TVS brought out the iQube last year and aims to release a high-performance vehicle based on the Creon concept vehicle it displayed at the 2018 Auto Expo. However, the industry giants are playing a careful game. They spent heavily on switching from BS4 to BS6 and don’t want to cut into their existing IC-engine vehicle sales.

Bajaj Auto already has its Chetak launched last year. Similarly, Hero MotoCorp aims to introduce a new vehicle in early 2022 with Taiwanese company Gogoro. Hero MotoCorp is looking at vehicles with fixed and swappable batteries. The world’s largest two-wheeler manufacturer also has a substantial stake in Ather Energy.

Now, let’s swerve away from two-wheelers. It was always understood EVs would only boom when the industry’s big players began barging onto the road. That’s happened in a big way in two-wheelers but it’s also happening in passenger vehicles. The Tatas are the market leader with the Nexon electric compact SUV and have sold 5,500 vehicles since last year’s launch, again not a huge number but a future pointer.

The Nexon is ahead of the MG ZS which sold 250 units in June. (Two other EVs, the Tata Tigor and the Hyundai Kona, are badly trailing.) Tata has also just made the first deliveries of another EV, the Xpres T, priced at just below ₹10 lakh targeting mainly fleet-owners. Another model, the Altroz, is expected this year. And the Tata’s announced ambitious plans to race ahead in the EV market with 10 new vehicles by 2025. At a different level, Jaguar LandRover also aims to be totally electric.

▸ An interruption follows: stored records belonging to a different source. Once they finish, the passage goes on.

(* ===== verification/ProtoFile.v ===== *)
(** * Protocol buffers in files

    [ReadProtoFromFile] and [WriteProtoToFile] of src/util/proto_util.cc, and what they do for
    the actuator node of src/control/scamp.cc, which keeps its zeroing constants in a file
    between runs.  The text format of the protocol buffer library is an argument.  A file is
    opened for writing without being truncated, so the text replaces only as much of the old
    contents as it is long. *)

From Stdlib Require Import ZArith Lia String Floats.
From stdpp Require Import base list gmap strings.
From S2P Require Import Prelude Num NumF Messages Scamp RigidWing.

#[local] Open Scope Z_scope.

(** [google::protobuf::TextFormat]: [Print], and [Parse] when it succeeds. *)
Class TextFormat (T : Type) := {
  tf_print : T -> list Z;
  tf_parse : list Z -> option T;
}.

(** The files by name. *)
Abbreviation files := (gmap string (list Z)).

(** Writing from the start of a file that is not truncated. *)
Definition overwrite (new old : list Z) : list Z := new ++ drop (length new) old.

Section Files.
Context {T : Type} {TF : TextFormat T}.

(** [fname] is [None] for a null pointer, and [may_open] is whether the system grants the
    access to a file that exists.  [None] is the result [false]. *)
Definition ReadProtoFromFile (fname : option string) (may_open : bool) (fs : files) : option T :=
  match fname with
  | None => None
  | Some f => if may_open then fs !! f ≫= tf_parse else None
  end.

Definition WriteProtoToFile (fname : option string) (may_open : bool) (proto : T) (fs : files) : bool * files :=
  match fname with
  | None => (false, fs)
  | Some f =>
      if may_open then (true, <[f := overwrite (tf_print proto) (default [] (fs !! f))]> fs) else (false, fs)
  end.

Lemma overwrite_whole new old : (length old <= length new)%nat -> overwrite new old = new.
Proof. intros. unfold overwrite. rewrite drop_ge by done. apply app_nil_r. Qed.

Lemma overwrite_length new old : length (overwrite new old) = Nat.max (length new) (length old).
Proof. unfold overwrite. rewrite length_app, length_drop. lia. Qed.

(** A message that was written is read back if its text is not shorter than what was in the
    file; in any case the contents are the text followed by the end of the old contents. *)
Theorem write_read_proto (f : string) (m : T) (fs fs' : files) :
  WriteProtoToFile (Some f) true m fs = (true, fs') ->
  (∀ g, g ≠ f -> fs' !! g = fs !! g)
  ∧ ReadProtoFromFile (Some f) true fs'
    = tf_parse (tf_print m ++ drop (length (tf_print m)) (default [] (fs !! f)))
  ∧ ((length (default [] (fs !! f)) <= length (tf_print m))%nat -> tf_parse (tf_print m) = Some m ->
     ReadProtoFromFile (Some f) true fs' = Some m).
Proof.
  intros [= <-]. unfold ReadProtoFromFile. rewrite lookup_insert_eq. split_and!; [|done|].
  - intros g Hg. by rewrite lookup_insert_ne.
  - intros Hl Hp. cbn [mbind option_bind]. by rewrite overwrite_whole.
Qed.
End Files.

(** ** The constants of the actuator node *)

Section Zeroing.
Context {D : Type} {ND : Num D} {TF : TextFormat (ZeroingConstants D)}.

(** The files after the messages and writes of the node. *)
Definition scamp_files (f : string) (outs : list (ScampOut D)) (fs : files) : files :=
  fold_left (λ fs o, match o with OutFile c => snd (WriteProtoToFile (Some f) true c fs) | _ => fs end) outs fs.

Definition file_text (f : string) (fs : files) : list Z := default [] (fs !! f).

(** The length of a text that the node writes. *)
Definition out_length (o : ScampOut D) : nat :=
  match o with OutFile c => length (tf_print c) | _ => 0%nat end.

Lemma scamp_files_length f outs n : ∀ fs,
  (length (file_text f fs) <= n)%nat -> Forall (λ o, (out_length o <= n)%nat) outs ->
  (length (file_text f (scamp_files f outs fs)) <= n)%nat.
Proof.
  induction outs as [|o outs IH]; intros fs Hl; [done|]. intros [Ho Houts]%Forall_cons.
  apply IH; [|done]. destruct o; try done. unfold file_text in *. simpl. rewrite lookup_insert_eq. simpl.
  rewrite overwrite_length. simpl in Ho. lia.
Qed.

Lemma scamp_out_app f outs o fs :
  scamp_files f (outs ++ [o]) fs
  = match o with OutFile c => snd (WriteProtoToFile (Some f) true c (scamp_files f outs fs)) | _ => scamp_files f outs fs end.
Proof. unfold scamp_files. by rewrite fold_left_app. Qed.

(** In any state of a run that started with the files [fs], the constants that are set with the
    request to write them are those of the next run of the node, as long as no text before them
    was longer. *)
Theorem zeroing_persists (f : string) (fs : files) (m : ZeroingConstants D) (s : SCAMP D) :
  write_constants m = Some true ->
  let s' := handle_zeroing m s in
  let c := zero_consts_ s' in
  tf_parse (tf_print c) = Some c ->
  (length (file_text f fs) <= length (tf_print c))%nat ->
  Forall (λ o, (out_length o <= length (tf_print c))%nat) (scamp_out s) ->
  zero_consts_ (SCAMP_init (ReadProtoFromFile (Some f) true (scamp_files f (scamp_out s') fs))) = c.
Proof.
  intros Hm s' c Hp Hl Ho.
  assert (scamp_out s' = scamp_out s ++ [OutFile c]) as ->.
  { unfold c, s', handle_zeroing. rewrite Hm. done. }
  rewrite scamp_out_app.
  destruct (WriteProtoToFile (Some f) true c (scamp_files f (scamp_out s) fs)) as [b fs'] eqn:E.
  assert (b = true) as -> by (simpl in E; by injection E as <- _).
  destruct (write_read_proto f c _ _ E) as (_ & _ & Hr). unfold SCAMP_init. cbn [snd zero_consts_].
  rewrite Hr; [done| |done]. apply scamp_files_length; done.
Qed.
End Zeroing.

(** ** A concrete text format *)

Section Text.
#[local] Instance text_num : Num float := num_poly.

(** [rudder_zero: ] and the digits of a number. *)
Definition rudder_zero_name : list Z := [114; 117; 100; 100; 101; 114; 95; 122; 101; 114; 111; 58; 32].
Definition is_digit (c : Z) : bool := (48 <=? c) && (c <=? 57).

Fixpoint strip (prefix l : list Z) : option (list Z) :=
  match prefix, l with
  | [], l => Some l
  | p :: prefix, c :: l => if p =? c then strip prefix l else None
  | _, [] => None
  end.

Fixpoint span_digits (l : list Z) : list Z * list Z :=
  match l with
  | c :: l' => if is_digit c then let '(ds, rest) := span_digits l' in (c :: ds, rest) else ([], l)
  | [] => ([], [])
  end.

(** Messages with only this field set; nothing but line breaks may follow it. *)
#[local] Instance rudder_zero_text : TextFormat (ZeroingConstants float) := {|
  tf_print c := match rudder_zero c with Some z => rudder_zero_name ++ digits 10 z ++ [10] | None => [] end;
  tf_parse l :=
    match span_digits <$> strip rudder_zero_name l with
    | Some (c :: ds, rest) =>
        if forallb (Z.eqb 10) rest then Some (MkZeroing (Some (atoi (c :: ds))) None None None None None) else None
    | _ => None
    end;
|}.

Definition zeroing_file (z : Z) : files :=
  {[ "consts.pb"%string := tf_print (MkZeroing (D := float) (Some z) None None None None None) ]}.
Definition set_zero (z : Z) : ZeroingConstants float := MkZeroing (Some z) None None None (Some true) None.

(** The rudder's neutral position, changed from 90 to 100, is kept ... *)
Lemma zeroing_persists_witness :
  let s := SCAMP_init (ReadProtoFromFile (Some "consts.pb"%string) true (zeroing_file 90)) in
  zero_consts_ (SCAMP_init (ReadProtoFromFile (Some "consts.pb"%string) true
    (scamp_files "consts.pb"%string (scamp_out (handle_zeroing (set_zero 100) s)) (zeroing_file 90))))
  = MkZeroing (Some 100) None None None None None.
Proof.
  intros s. rewrite (zeroing_persists "consts.pb"%string (zeroing_file 90) (set_zero 100) s).
  - reflexivity.
  - reflexivity.
  - vm_compute. reflexivity.
  - vm_compute. lia.
  - constructor.
Defined.

(** ... and changed to 5 it is lost: the end of the old number makes the file unreadable, and the
    next run uses the defaults. *)
Lemma shorter_constants_lost :
  let s := SCAMP_init (ReadProtoFromFile (Some "consts.pb"%string) true (zeroing_file 100)) in
  let fs := scamp_files "consts.pb"%string (scamp_out (handle_zeroing (set_zero 5) s)) (zeroing_file 100) in
  rudder_zero (zero_consts_ (handle_zeroing (set_zero 5) s)) = Some 5
  ∧ ReadProtoFromFile (T := ZeroingConstants float) (Some "consts.pb"%string) true fs = None
  ∧ rudder_zero (zero_consts_ (SCAMP_init (ReadProtoFromFile (T := ZeroingConstants float) (Some "consts.pb"%string) true fs))) = Some 90.
Proof. vm_compute. done. Qed.
End Text.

The Mahindra Group was one of the EV early-birds and it’s looking at different ways to get a firm market grip. This year, its hopes are mainly pinned on the eKUV100 expected later in 2021. The group’s looking at spending ₹3,000 crore on EVs in the coming years. Last but definitely not least in India’s EV market coming of age, Elon Musk-owned Tesla has registered in India and just began testing its entry-level Model 3 on domestic roads.

What’s the other factor likely to steer EVs into the fast lane? Quite simply, price. The biggest reason for EVs’ slow growth isn’t tough to figure: they cost more than IC-engine vehicles and that’s unlikely to change until battery prices start falling significantly.

But prices are about to reduce, aided by Central Government Fame II subsidies extended to 2024. State governments, too, are adding subsidies to make buying EVs more manageable price-wise. Ather Energy says the price of its cheaper model, the Ather 450 Plus, could plummet from ₹1.27 lakh to ₹1.13 lakh and it’s mulling a sub-₹1 lakh vehicle. Other companies already have scooters starting from ₹70,000 onwards.

State policy

Maharashtra, meanwhile, is hoping by 2025, EVs will comprise 10 per cent of new registered vehicles. The State aims to turn this goal into reality by establishing 2,300 charging stations in government offices, malls and petrol pumps. It’s also looking at building a Gigafactory to manufacture lithium-ion batteries.

Other States are moving in similar directions. Rajasthan’s new EV policy announced this week will remove State GST from EVs and also pay lump-sums to buyers, depending on battery capacity. Gujarat, which has just issued a new EV policy, will also offer a subsidy of ₹20,000 for two-wheelers and up to ₹150,000 for four-wheelers. Most other States have similar offerings.

Avendus Capital projects India’s EV market will likely be a ₹50,000 crore opportunity by 2025, with commercial and two-wheeler segments leading the way. So, are we on the brink of the electric dream turning into reality? Let’s just say the electric Promised Land is coming ever closer.